Gunther Krichbaum "pense que personne ne peut vivre en paix" si le régime iranien se dote de l’arme nucléaire. Il rappelle les liens historiques d’amitié entre Allemagne et Israël. Le ministre d'État pour l'Europe allemand fait part de son "empathie" envers la population de Gaza, mais "peut comprendre la position d’Israël", un pays entouré de voisins qui lui sont hostiles et qui veulent le voir "disparaître de la carte".
Après les frappes israéliennes et américaines sur l’Iran, les dirigeants européens ont affiché leurs divergences. Alors que le chancelier allemand Friedrich Merz a salué ces bombardements, Emmanuel Macron a déclaré que Washington avait agi hors du cadre de la légalité.
Gunther Krichbaum estime cependant que l’objectif de la France et l’Allemagne reste le même. "Nous avons une volonté ensemble, la France et l'Allemagne, de créer la paix maintenant", par la voie de la diplomatie. "C'est indispensable de commencer maintenant avec des négociations, parce que la guerre, ce n'est pas le futur" affirme-t-il.
"Sans sécurité, je ne peux rien réaliser en Europe"
Les alliés de l’Otan viennent de s’engager à investir 5 % de leur PIB dans leur défense. "Il est nécessaire d'investir plus dans notre propre sécurité, parce que cette sécurité est menacée par la Russie", réagit Gunther Krichbaum, et "il est nécessaire de soutenir l’Ukraine".

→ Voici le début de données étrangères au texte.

Lemma strip_prefix_app (needle s rest t : string) :
  PyStr.strip_prefix needle s = Some rest →
  PyStr.strip_prefix needle (s ++ t) = Some (rest ++ t).
Proof.
  revert s. induction needle as [|a n IH]; intros s; simpl.
  - by intros [= ->].
  - destruct s as [|b s]; [done |]. simpl.
    destruct (Ascii.eqb a b); [apply IH | done].
Qed.

Lemma contains_eq (needle s : string) :
  PyStr.contains needle s
  = match PyStr.strip_prefix needle s with
    | Some _ => true
    | None =>
        match s with
        | EmptyString => false
        | String _ s' => PyStr.contains needle s'
        end
    end.
Proof. by destruct s. Qed.

(** A keyword found in a text is found in every extension of it. *)
Lemma contains_app_l (needle s t : string) :
  PyStr.contains needle s = true → PyStr.contains needle (s ++ t) = true.
Proof.
  induction s as [|c s IH]; rewrite (contains_eq needle), (contains_eq needle (_ ++ t)).
  - destruct (PyStr.strip_prefix needle "") as [r|] eqn:E; [| done].
    intros _. by rewrite (strip_prefix_app _ _ _ t E).
  - destruct (PyStr.strip_prefix needle (String c s)) eqn:E.
    + intros _. by rewrite (strip_prefix_app _ _ _ t E).
    + intros H. destruct (PyStr.strip_prefix needle (String c s ++ t)); [done |].
      change (String c s ++ t) with (String c (s ++ t)). cbn iota. by apply IH.
Qed.

Lemma lower_app (s t : string) :
  PyStr.lower (s ++ t) = PyStr.lower s ++ PyStr.lower t.
Proof. induction s as [|c s IH]; simpl; [done | by rewrite IH]. Qed.

Lemma any_keyword_intro (keywords : list string) (keyword text : string) :
  keyword ∈ keywords → PyStr.contains keyword text = true →
  any_keyword keywords text = true.
Proof.
  intros Hin Hc. unfold any_keyword. apply existsb_exists.
  exists keyword. split; [by apply list_elem_of_In | done].
Qed.

End CapabilityFacts.

(** X17.  The capability count is the number of product capabilities
    plus the number of trade capabilities that are listed. *)
Theorem capability_count_is_products_plus_trades
        (caps : Capabilities.DealerCapabilities) :
  Capabilities.get_capability_count caps
  = len (Capabilities.get_product_capabilities caps)
    + len (Capabilities.get_trade_capabilities caps).
Proof.
  unfold Capabilities.get_capability_count, Capabilities.get_product_capabilities,
    Capabilities.get_trade_capabilities.
  rewrite !CapabilityFacts.count_true_cons, !CapabilityFacts.len_append_if.
  change (Capabilities.count_true []) with 0. change (len []) with 0. lia.
Qed.

(** X18.  Detection of the high-value contractor types: a dealer with all
    four trades (electrical, HVAC, plumbing, roofing) is flagged MEP+R
    whatever its name; a dealer whose name holds an O&M keyword, in any
    letter case, is flagged O&M; and detection changes no product or trade
    capability. *)
Theorem detect_high_value_flags
        (caps : Capabilities.DealerCapabilities)
        (dealer_name : string) (certifications : list string) (tier : string) :
  let detected :=
    Capabilities.detect_high_value_contractor_types caps dealer_name
                                                    certifications tier in
  (Capabilities.has_electrical caps = true → Capabilities.has_hvac caps = true →
   Capabilities.has_plumbing caps = true → Capabilities.has_roofing caps = true →
   Capabilities.is_mep_r_contractor detected = true)
  ∧ (∀ keyword, keyword ∈ Capabilities.om_keywords →
        PyStr.contains keyword (PyStr.lower dealer_name) = true →
        Capabilities.has_om_capability detected = true)
  ∧ (∀ keyword, keyword ∈ Capabilities.mep_keywords →
        PyStr.contains keyword (PyStr.lower dealer_name) = true →
        Capabilities.is_mep_r_contractor detected = true)
  ∧ Capabilities.get_product_capabilities detected
    = Capabilities.get_product_capabilities caps
  ∧ Capabilities.get_trade_capabilities detected
    = Capabilities.get_trade_capabilities caps.
Proof.
  intros detected. subst detected.
  unfold Capabilities.detect_high_value_contractor_types.
  cbn [Capabilities.is_mep_r_contractor Capabilities.has_om_capability].
  assert (Hfound : ∀ keyword,
    PyStr.contains keyword (PyStr.lower dealer_name) = true →
    PyStr.contains keyword
      (Capabilities.search_text dealer_name certifications tier) = true).
  { intros keyword H. unfold Capabilities.search_text.
    rewrite CapabilityFacts.lower_app. by apply CapabilityFacts.contains_app_l. }
  split; [by intros -> -> -> -> |]. split; [| split; [| by split]].
  - intros keyword Hin Hc.
    apply (CapabilityFacts.any_keyword_intro _ keyword); [done | by apply Hfound].
  - intros keyword Hin Hc. apply orb_true_iff. right.
    apply (CapabilityFacts.any_keyword_intro _ keyword); [done | by apply Hfound].
Qed.

(** ** SREC states and the filter *)

Module SrecFacts.

Import SrecItc SrecFilter.

Lemma has_key_get {V : Type} (k : string) (d : list (string * V)) :
  PyDict.has_key k d = true ↔ ∃ v, PyDict.get k d = Some v.
Proof.
  unfold PyDict.has_key. induction d as [|[k' v] d IH]; simpl.
  - split; [done | by intros [v ?]].
  - destruct (String.eqb k' k); simpl; [| done]. split; [by eexists | done].
Qed.

Lemma get_elem_of {V : Type} (k : string) (v : V) (d : list (string * V)) :
  PyDict.get k d = Some v → (k, v) ∈ d.
Proof.
  induction d as [|[k' v'] d IH]; simpl; [done |].
  destruct (String.eqb_spec k' k) as [-> | _].
  - intros [= ->]. by left.
  - intros H. right. by apply IH.
Qed.

Lemma upper_app (s t : string) :
  PyStr.upper (s ++ t) = PyStr.upper s ++ PyStr.upper t.
Proof.
  induction s as [|c s IH]; simpl; [done |].
  rewrite IH. by repeat case_match.
Qed.

Lemma upper_lower_char (c : ascii) :
  PyStr.upper (String (PyStr.lower_char c) "") = PyStr.upper (String c "").
Proof. destruct c as [[] [] [] [] [] [] [] []]; reflexivity. Qed.

Lemma upper_upper_char (c : ascii) :
  PyStr.upper (PyStr.upper (String c "")) = PyStr.upper (String c "").
Proof. destruct c as [[] [] [] [] [] [] [] []]; reflexivity. Qed.

Lemma upper_lower (s : string) : PyStr.upper (PyStr.lower s) = PyStr.upper s.
Proof.
  induction s as [|c s IH]; [done |].
  change (PyStr.lower (String c s))
    with (String (PyStr.lower_char c) "" ++ PyStr.lower s).
  change (String c s) with (String c "" ++ s).
  by rewrite !upper_app, IH, upper_lower_char.
Qed.

Lemma upper_idem (s : string) : PyStr.upper (PyStr.upper s) = PyStr.upper s.
Proof.
  induction s as [|c s IH]; [done |].
  change (String c s) with (String c "" ++ s).
  by rewrite !upper_app, IH, upper_upper_char.
Qed.

Lemma srec_table_priorities :
  Forall (λ kv, priority kv.2 ≠ PriorityLOW) SREC_STATES.
Proof. repeat constructor; discriminate. Qed.

(** In an SREC state the urgency is never LOW. *)
Lemma urgency_of_srec_state self state_code is_commercial reference_date :
  is_srec_state self state_code = true →
  calculate_itc_urgency self state_code is_commercial reference_date ≠ LOW.
Proof.
  intros H. unfold calculate_itc_urgency. rewrite H. by repeat case_match.
Qed.

End SrecFacts.

(** X19.  The two look-ups of the state table agree: a state is an SREC
    state exactly when it has a priority.  In the shipped table that
    priority is HIGH or MEDIUM, never LOW. *)
Theorem srec_state_has_priority
        (self : SrecItc.SRECITCFilter) (date_today : PyDate.date)
        (state_code : string) :
  (SrecItc.is_srec_state self state_code = true
   ↔ ∃ p, SrecFilter.get_srec_priority self state_code = Some p)
  ∧ SrecFilter.get_srec_priority (SrecItc.init date_today) state_code
    ≠ Some SrecItc.PriorityLOW.
Proof.
  split.
  - unfold SrecItc.is_srec_state, SrecFilter.get_srec_priority.
    rewrite SrecFacts.has_key_get. split.
    + intros [v ->]. by eexists.
    + destruct (PyDict.get _ _) as [v|]; [by eexists | by intros [p ?]].
  - unfold SrecFilter.get_srec_priority. cbn [SrecItc.init SrecItc.srec_states].
    destruct (PyDict.get _ _) as [info|] eqn:E; [| done].
    apply SrecFacts.get_elem_of in E.
    pose proof SrecFacts.srec_table_priorities as Htable.
    rewrite Forall_forall in Htable. specialize (Htable _ E). simpl in Htable.
    congruence.
Qed.

(** X20.  State codes are read without regard to letter case: lowering
    or raising the case of a code changes neither whether it is an SREC
    state nor its priority. *)
Theorem srec_state_ignores_case
        (self : SrecItc.SRECITCFilter) (state_code : string) :
  SrecItc.is_srec_state self (PyStr.lower state_code)
  = SrecItc.is_srec_state self state_code
  ∧ SrecItc.is_srec_state self (PyStr.upper state_code)
    = SrecItc.is_srec_state self state_code
  ∧ SrecFilter.get_srec_priority self (PyStr.lower state_code)
    = SrecFilter.get_srec_priority self state_code
  ∧ SrecFilter.get_srec_priority self (PyStr.upper state_code)
    = SrecFilter.get_srec_priority self state_code.
Proof.
  unfold SrecItc.is_srec_state, SrecFilter.get_srec_priority.
  by rewrite SrecFacts.upper_lower, SrecFacts.upper_idem.
Qed.

(** X21.  Whenever a contractor that is not flagged commercial is HIGH
    on some day, the same contractor flagged commercial is CRITICAL on
    that day: the residential window lies inside the commercial one. *)
Theorem residential_high_implies_commercial_critical
        (date_today : PyDate.date) (state_code : string)
        (reference_date : option PyDate.date) :
  SrecItc.calculate_itc_urgency (SrecItc.init date_today) state_code false
                                reference_date = SrecItc.HIGH →
  SrecItc.calculate_itc_urgency (SrecItc.init date_today) state_code true
                                reference_date = SrecItc.CRITICAL.
Proof.
  unfold SrecItc.calculate_itc_urgency.
  cbn [SrecItc.init SrecItc.today SrecItc.commercial_safe_harbor
       SrecItc.residential_itc_deadline negb andb].
  rewrite SrecItcFacts.residential_before_commercial.
  set (n := PyDate.days_between _ _).
  destruct (Z.leb_spec (n - 181) 180), (Z.ltb_spec 0 (n - 181));
    cbn [andb]; try (by repeat case_match).
  intros _.
  rewrite (proj2 (Z.leb_le n 365)), (proj2 (Z.ltb_lt 0 n)) by lia. done.
Qed.

Lemma residential_high_implies_commercial_critical_witness :
  SrecItc.calculate_itc_urgency (SrecItc.init date_2026_06_30) "TX" true
                                (Some date_2025_09_03) = SrecItc.CRITICAL.
Proof.
  apply (residential_high_implies_commercial_critical
           date_2026_06_30 "TX" (Some date_2025_09_03)).
  vm_compute. reflexivity.
Defined.

Module FilterFacts.

Import SrecItc SrecFilter.

Lemma priority_of_srec_state self state_code :
  is_srec_state self state_code = true →
  ∃ p, get_srec_priority self state_code = Some p.
Proof.
  unfold is_srec_state, get_srec_priority.
  intros [v ->]%SrecFacts.has_key_get. by eexists.
Qed.

Lemma filter_one_eq self min_priority include_enrichment c :
  filter_one self min_priority include_enrichment c
  = inr (if passes_filter self min_priority c
         then Some (if include_enrichment then enriched_of self c else c)
         else None).
Proof.
  unfold filter_one, passes_filter, enriched_of.
  destruct (is_srec_state self (state_of c)) eqn:Es; [| done].
  destruct (priority_of_srec_state _ _ Es) as [p ->].
  cbn [negb andb value_of]. unfold enrich. cbn [value_of].
  destruct min_priority as [mp|]; [| by destruct include_enrichment].
  destruct mp, p, include_enrichment; reflexivity.
Qed.

Lemma filter_loop_eq self min_priority include_enrichment contractors acc :
  filter_loop self min_priority include_enrichment contractors acc
  = inr (acc ++ ((λ c, if include_enrichment then enriched_of self c else c)
                   <$> filter (λ c, passes_filter self min_priority c = true)
                              contractors))%list.
Proof.
  revert acc. induction contractors as [|c cs IH]; intros acc; simpl.
  - by rewrite app_nil_r.
  - rewrite filter_one_eq.
    destruct (passes_filter self min_priority c) eqn:E.
    + rewrite filter_cons_True by done. rewrite IH. csimpl.
      by rewrite <- app_assoc.
    + rewrite filter_cons_False by (by rewrite E). apply IH.
Qed.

Or, il considère que les investissements actuels ne permettent pas d’assurer ce soutien. Cette augmentation des dépenses de défense arrive dans un contexte économique difficile pour de nombreux pays européens, dont la France et l’Allemagne. Le ministre insiste cependant sur leur importance "parce que sans sécurité, je ne peux rien réaliser en Europe", ni croissance économique, ni "garantir la liberté des gens".
Les Européens sont également obligés de pallier le désengagement américain en Ukraine. "Nous voulons que les États-Unis restent dans le bateau" mais "c'est aussi la vérité qu'ils veulent se concentrer plus sur la région de la Chine", constate-t-il.
Alors que la Commission européenne a commencé à introduire une ébauche de préférence européenne pour les dépenses de défense, Berlin reste très dépendante des achats d’armements américains. Gunther Krichbaum aimerait que son pays puisse à terme acheter plus d’armes européennes mais, actuellement, "ce n’est pas possible et c’est la réalité". Il rappelle qu’Emmanuel Macron est un partisan de longue date d’une "autonomie stratégique" européenne et partage d'ailleurs cette vision. "Il est nécessaire d'augmenter l'indépendance de l'Europe concernant l'armement, concernant aussi l'infrastructure", insiste-t-il. Il faut s’attacher à "devenir plus efficace en Europe".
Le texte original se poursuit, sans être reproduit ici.